Gold is insurance against risk. You quietly plan for an unfortunate event that you are sure will happen. I suspect gold lovers by nature feel that problems won’t be wholly solved. We are the world’s biggest consumers of gold. Imagine building a country with gold bricks of disbelief?
Gold in the head
Next to gold, we love real estate. Even if you waste a lifetime paying loans for one house or a multitude of houses, apartments and scraps of land scattered from your home state to your city of choice, the wasted life eventually vindicates itself as appreciating investment. For no matter what, in a country that is three times the population of the US and one-third its size, real estate is bound to command value. It is nearly gold. The mess of our numbers in the present or our still rising population, doesn’t matter. For, in the long run we are making gold.

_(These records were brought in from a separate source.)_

(** What [json.loads] builds, and what the handler computes with.  A
    decoded object is a [dict] with string keys, kept in insertion order. *)
#[warnings="-register-all"]
Inductive value : Type :=
| PNone
| PBool (b : bool)
| PInt (z : Z)
| PFloat (f : spec_float)
| PStr (s : string)
| PList (l : list value)
| PDict (d : list (string * value)).

(** The exceptions the handler can meet; all are subclasses of
    [Exception].  [HTTPException] stands for what the framework raises
    from [request.get_json()] (wrong media type, malformed body). *)
Inductive exn : Type :=
| TypeError
| KeyError
| AttributeError
| OverflowError
| ZeroDivisionError
| ValueError
| HTTPException.

(** A computation that returns or raises. *)
Definition Exc (A : Type) : Type := (exn + A)%type.

Definition raise {A : Type} (e : exn) : Exc A := inl e.
Definition ok {A : Type} (a : A) : Exc A := inr a.

Definition ebind {A B : Type} (c : Exc A) (k : A -> Exc B) : Exc B :=
  match c with
  | inl e => inl e
  | inr a => k a
  end.

(** *** binary64 *)

Definition prec : Z := 53.
Definition emax : Z := 1024.

(** The float nearest to [m * 2^e] (ties to even). *)
Definition float_lit (m e : Z) : spec_float := binary_normalize prec emax m e false.

Definition fadd : spec_float -> spec_float -> spec_float := SFadd prec emax.
Definition fmul : spec_float -> spec_float -> spec_float := SFmul prec emax.
Definition fdiv : spec_float -> spec_float -> spec_float := SFdiv prec emax.

Definition is_fzero (f : spec_float) : bool :=
  match f with
  | S754_zero _ => true
  | _ => false
  end.

(** [float(z)] for an [int]: rounded to nearest, [OverflowError] when the
    rounded value is beyond the largest finite float. *)
Definition int_to_float (z : Z) : Exc spec_float :=
  match binary_normalize prec emax z 0 false with
  | S754_infinity _ => raise OverflowError
  | f => ok f
  end.

(** [a / b] for two [int]s: the float nearest to the exact quotient.  The
    quotient is computed with at least 55 significant bits and one more bit
    that tells whether the remainder is zero, then rounded once. *)
Definition int_true_divide (a b : Z) : Exc spec_float :=
  if b =? 0 then raise ZeroDivisionError
  else
    let neg := xorb (a <? 0) (b <? 0) in
    if a =? 0 then ok (S754_zero neg)
    else
      let s := Z.max 0 (Zdigits2 (Z.abs b) - Zdigits2 (Z.abs a) + 56) in
      let n := Z.abs a * 2 ^ s in
      let q := n / Z.abs b in
      let sticky := if n mod Z.abs b =? 0 then 0 else 1 in
      let m := 2 * q + sticky in
      match binary_normalize prec emax (if neg then - m else m) (- s - 1) neg with
      | S754_infinity _ => raise OverflowError
      | f => ok f
      end.

(** *** Truth value, type tests, equality with a string *)

(** [bool(v)], as [not v] uses it. *)
Definition truthy (v : value) : bool :=
  match v with
  | PNone => false
  | PBool b => b
  | PInt z => negb (z =? 0)
  | PFloat f => negb (is_fzero f)
  | PStr s => negb (String.eqb s "")
  | PList l => match l with [] => false | _ :: _ => true end
  | PDict d => match d with [] => false | _ :: _ => true end
  end.

(** [isinstance(v, list)] *)
Definition isinstance_list (v : value) : bool :=
  match v with
  | PList _ => true
  | _ => false
  end.

(** [isinstance(v, (int, float))]: [bool] is a subclass of [int]. *)
Definition isinstance_int_float (v : value) : bool :=
  match v with
  | PBool _ | PInt _ | PFloat _ => true
  | _ => false
  end.

(** [v == s] for a string literal [s]: only a [str] equals a [str]. *)
Definition eq_str (v : value) (s : string) : bool :=
  match v with
  | PStr t => String.eqb t s
  | _ => false
  end.

(** The items of a list (nothing for another value). *)
Definition items (v : value) : list value :=
  match v with
  | PList l => l
  | _ => []
  end.

(** *** Containers *)

Fixpoint lookup (k : string) (d : list (string * value)) : option value :=
  match d with
  | [] => None
  | (k', v) :: d' => if String.eqb k' k then Some v else lookup k d'
  end.

(** [s in t] for two strings: [s] occurs in [t]. *)
Definition occurs (s t : string) : bool :=
  match String.index 0 s t with
  | Some _ => true
  | None => false
  end.

(** [k in v] for a string literal [k]: key of a dict, item of a list,
    substring of a string; the other values are not iterable. *)
Definition contains (v : value) (k : string) : Exc bool :=
  match v with
  | PDict d => ok (match lookup k d with Some _ => true | None => false end)
  | PList l => ok (existsb (fun x => eq_str x k) l)
  | PStr t => ok (occurs k t)
  | PNone | PBool _ | PInt _ | PFloat _ => raise TypeError
  end.

(** [v[k]] for a string literal [k]. *)
Definition getitem (v : value) (k : string) : Exc value :=
  match v with
  | PDict d => match lookup k d with Some x => ok x | None => raise KeyError end
  | _ => raise TypeError
  end.

(** [v.get(k, default)] *)
Definition get (v : value) (k : string) (default : value) : Exc value :=
  match v with
  | PDict d => ok (match lookup k d with Some x => x | None => default end)
  | _ => raise AttributeError
  end.

(** *** Arithmetic on [int], [bool] and [float] *)

Inductive num : Type :=
| NInt (z : Z)
| NFloat (f : spec_float).

(** The operand of an arithmetic operator; a [bool] counts as 0 or 1. *)
Definition as_num (v : value) : Exc num :=
  match v with
  | PBool b => ok (NInt (if b then 1 else 0))
  | PInt z => ok (NInt z)
  | PFloat f => ok (NFloat f)
  | _ => raise TypeError
  end.

Definition to_float (n : num) : Exc spec_float :=
  match n with
  | NInt z => int_to_float z
  | NFloat f => ok f
  end.

(** A binary operator of the numeric tower: exact on two integers, on
    floats after converting an integer operand when the other is a float. *)
Definition arith (iop : Z -> Z -> Z) (fop : spec_float -> spec_float -> spec_float)
  (a b : value) : Exc value :=
  ebind (as_num a) (fun x =>
  ebind (as_num b) (fun y =>
  match x, y with
  | NInt i, NInt j => ok (PInt (iop i j))
  | _, _ =>
      ebind (to_float x) (fun f =>
      ebind (to_float y) (fun g =>
      ok (PFloat (fop f g))))
  end)).

(** [a + b] and [a * b] *)
Definition add : value -> value -> Exc value := arith Z.add fadd.
Definition mul : value -> value -> Exc value := arith Z.mul fmul.

(** [a / b] *)
Definition truediv (a b : value) : Exc value :=
  ebind (as_num a) (fun x =>
  ebind (as_num b) (fun y =>
  match x, y with
  | NInt i, NInt j => ebind (int_true_divide i j) (fun f => ok (PFloat f))
  | _, _ =>
      ebind (to_float x) (fun f =>
      ebind (to_float y) (fun g =>
      if is_fzero g then raise ZeroDivisionError else ok (PFloat (fdiv f g))))
  end)).

(** A [for] loop that updates an accumulator and stops at the first
    exception. *)
Fixpoint for_each (step : value -> value -> Exc value) (l : list value) (acc : value)
  : Exc value :=
  match l with
  | [] => ok acc
  | x :: l' => ebind (step acc x) (for_each step l')
  end.

(** What built-in [sum] returns for the items [l] when their plain
    left-to-right additions give the float [f].  It is [f] itself before
    CPython 3.12 ([plain_total]); from 3.12 on the interpreter carries a
    compensation term through the floats and returns a total that can
    differ from [f] in its last bits. *)
Definition float_sum : Type := list value -> spec_float -> spec_float.
(** * Reserva-tu-cancha backend: booking, availability, admin gate, prices

    A shallow embedding of the Express/PostgreSQL service (the variant with
    the admin gate and the price table), followed by the properties of the
    handlers.

    - JavaScript values as they arrive in a JSON body or a query string,
      with [!v] truthiness, [===] and [Number.prototype.toString];
    - [req.body], [req.query], [req.headers], [req.params] and
      [process.env] as finite maps from names to values;
    - the two tables as lists of rows, each with the counter of its SERIAL
      column; the texts a row holds are free of the character U+0000, which
      the server refuses in every text parameter;
    - the set of live admin tokens as a finite set of strings;
    - every handler as a function from the pieces of the world it reads
      (environment, clock, store, token set, request) to the response, the
      new store or token set and the outside effects it caused. *)

From Stdlib Require Import ZArith String Ascii List Bool Lia.
From stdpp Require Import base option gmap strings list pretty.
Import ListNotations.

(** ** JavaScript values and the methods the handlers call *)

Module JS.

(** A value found in a parsed JSON body or query string.  [Str] carries a
    string as its UTF-8 bytes, whatever they are; [Num n] is the number the
    integer literal [n] denotes, that is the double nearest to [n];
    [Other txt] stands for every remaining value (object, array,
    non-integral number): it is truthy, it is [===] to no string, and [txt]
    is the text node-postgres sends for it as a query parameter. *)
Inductive value :=
| Undefined
| Null
| Bool (b : bool)
| Num (n : Z)
| Str (s : string)
| Other (txt : string).
(** * Credential management: user repository and user creation

    Shallow embedding of
      - [backend/src/repository/users.ts]  (class [UserRepository])
      - [backend/src/service/createUser.ts] ([createUser])
    Asynchronous functions become computations in a state-and-rejection
    monad over the state of the database handle [db]; an awaited promise that
    rejects is a thrown value that aborts the rest of the function unless a
    [try]/[catch] intercepts it. *)

From Stdlib Require Import String Ascii List Bool Arith Lia.
Import ListNotations.
Open Scope string_scope.

Set Implicit Arguments.

(** ** Values *)

(** [User] of [model/users]: the three fields the repository reads and
    writes. *)
Record User : Type := mkUser {
  id : string;
  email : string;
  passwordHash : string
}.

(** An object returned by a query on table [users]: the three user columns
    and whatever other columns the store keeps (the migrations add
    [created_at] and [updated_at]). *)
Record Row : Type := mkRow {
  row_id : string;
  row_email : string;
  row_passwordHash : string;
  row_stamps : list (string * nat)
}.

(** A [User] object is itself an object with the three user properties and
    nothing else. *)
Definition asRow (u : User) : Row :=
  mkRow (id u) (email u) (passwordHash u) [].

(** Own property names of a row object. *)
Definition fields (r : Row) : list string :=
  (["id"; "email"; "passwordHash"] ++ map fst (row_stamps r))%list.

(** JavaScript [Error] objects.  A database error carries, besides its
    message, the SQLSTATE code and the name of the violated constraint. *)
Record JsError : Type := mkJsError {
  message : string;
  pg_code : option string;
  pg_constraint : option string
}.

(** Anything can be thrown; only some thrown values are [Error]s. *)
Inductive Thrown : Type :=
| IsError (e : JsError)
| NotError (v : string).


Definition constraintOf (err : Thrown) : option string :=
  match err with
  | IsError e => pg_constraint e
  | NotError _ => None
  end.

(** [new Error(msg)] *)
Definition new_Error (msg : string) : Thrown :=
  IsError (mkJsError msg None None).

(** A settled promise. *)
Inductive Settled (A : Type) : Type :=
| Fulfilled (a : A)
| Rejected (e : Thrown).
Arguments Fulfilled {A} a.
Arguments Rejected {A} e.

(** [s.includes(search)] *)
Definition includes (s search : string) : bool :=
  match String.index 0 search s with
  | Some _ => true
  | None => false
  end.

(** ** Asynchronous computations over the state of the database handle *)

Definition Async (S A : Type) : Type := S -> Settled A * S.

Definition ret {S A : Type} (a : A) : Async S A :=
  fun s => (Fulfilled a, s).

Definition throw {S A : Type} (e : Thrown) : Async S A :=
  fun s => (Rejected e, s).

Definition bind {S A B : Type} (m : Async S A) (k : A -> Async S B)
  : Async S B :=
  fun s =>
    match m s with
    | (Fulfilled a, s') => k a s'
    | (Rejected e, s') => (Rejected e, s')
    end.

Definition try_catch {S A : Type} (m : Async S A) (h : Thrown -> Async S A)
  : Async S A :=
  fun s =>
    match m s with
    | (Fulfilled a, s') => (Fulfilled a, s')
    | (Rejected e, s') => h e s'
    end.

(** A promise that settles without touching the database. *)
Definition settle {S A : Type} (r : Settled A) : Async S A :=
  fun s => (r, s).

Declare Scope async_scope.
Delimit Scope async_scope with async.
Notation "x <- m ;; k" := (bind m (fun x => k))
  (at level 61, m at next level, right associativity) : async_scope.
Notation "m ;; k" := (bind m (fun _ => k))
  (at level 61, right associativity) : async_scope.
Open Scope async_scope.

(** ** The database handle

    [db] is the query-builder handle exported by [database/db]; the
    repository issues four kinds of query on it:
      - [db('users').where({ id }).first()]
      - [db('users').where({ email }).first()]
      - [db('users').insert(row)]
      - [db('users').where({ id }).update(row)]
    [S] is the state of whatever stands behind the handle. *)
Record Knex (S : Type) : Type := mkKnex {
  first_where_id : string -> Async S (option Row);
  first_where_email : string -> Async S (option Row);
  insert : User -> Async S unit;
  update_where_id : string -> User -> Async S unit
}.

(** ** repository/users.ts *)

Definition dq : string := String "034"%char "".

Inspired, we have augmented the paradigm of giant population in a not so giant space by encouraging the alchemy of squeezing into still more limited spaces, like cities. Uniquely, if creativity be what you do after addressing the essentials of life, our ‘golden’ life celebrates the basics as a perennial rat race. Nothing fuels gold as much as fundamental insecurity. There we remain, trapped. We value gold and real estate higher than knowledge, which — in the golden matrix of assessing life — does not contribute much to survival. A library in the head never meant gold in the bank or gold under your feet. But gold in the head tells you how to use knowledge for more gold in life.
Picture of survival
Studying our ‘golden’ thoughts would help us understand why we behave the way we do and whether it will ever be possible to make Indians value process and journey over goal, manufacturing over trading margins.
From our journey with metals in less harried times, we know that they can be melted and recast. But will you recast gold as anything less, to help us notice the journey and not merely covet the monetised result? Will you replace gold and its value ridden perspective with something more liberating — something that perhaps acknowledges the supremacy of awareness over how you manipulate that knowledge to be the last man standing?
The whole world collapses and there is last man standing with his pot of gold and plot of land. It is a picture of survival, an endorsement of natural law. But if all else is in ruin and there is no knowledge around to breathe value to gold, of what use is your pot of gold?
And if none else stands and the whole world is yours, of what value is the land under your feet? If you know what is gold, how it is born, where it is found, what it does and still have no craving for it, are you a loser? If you own no house and count the universe as address, are you homeless?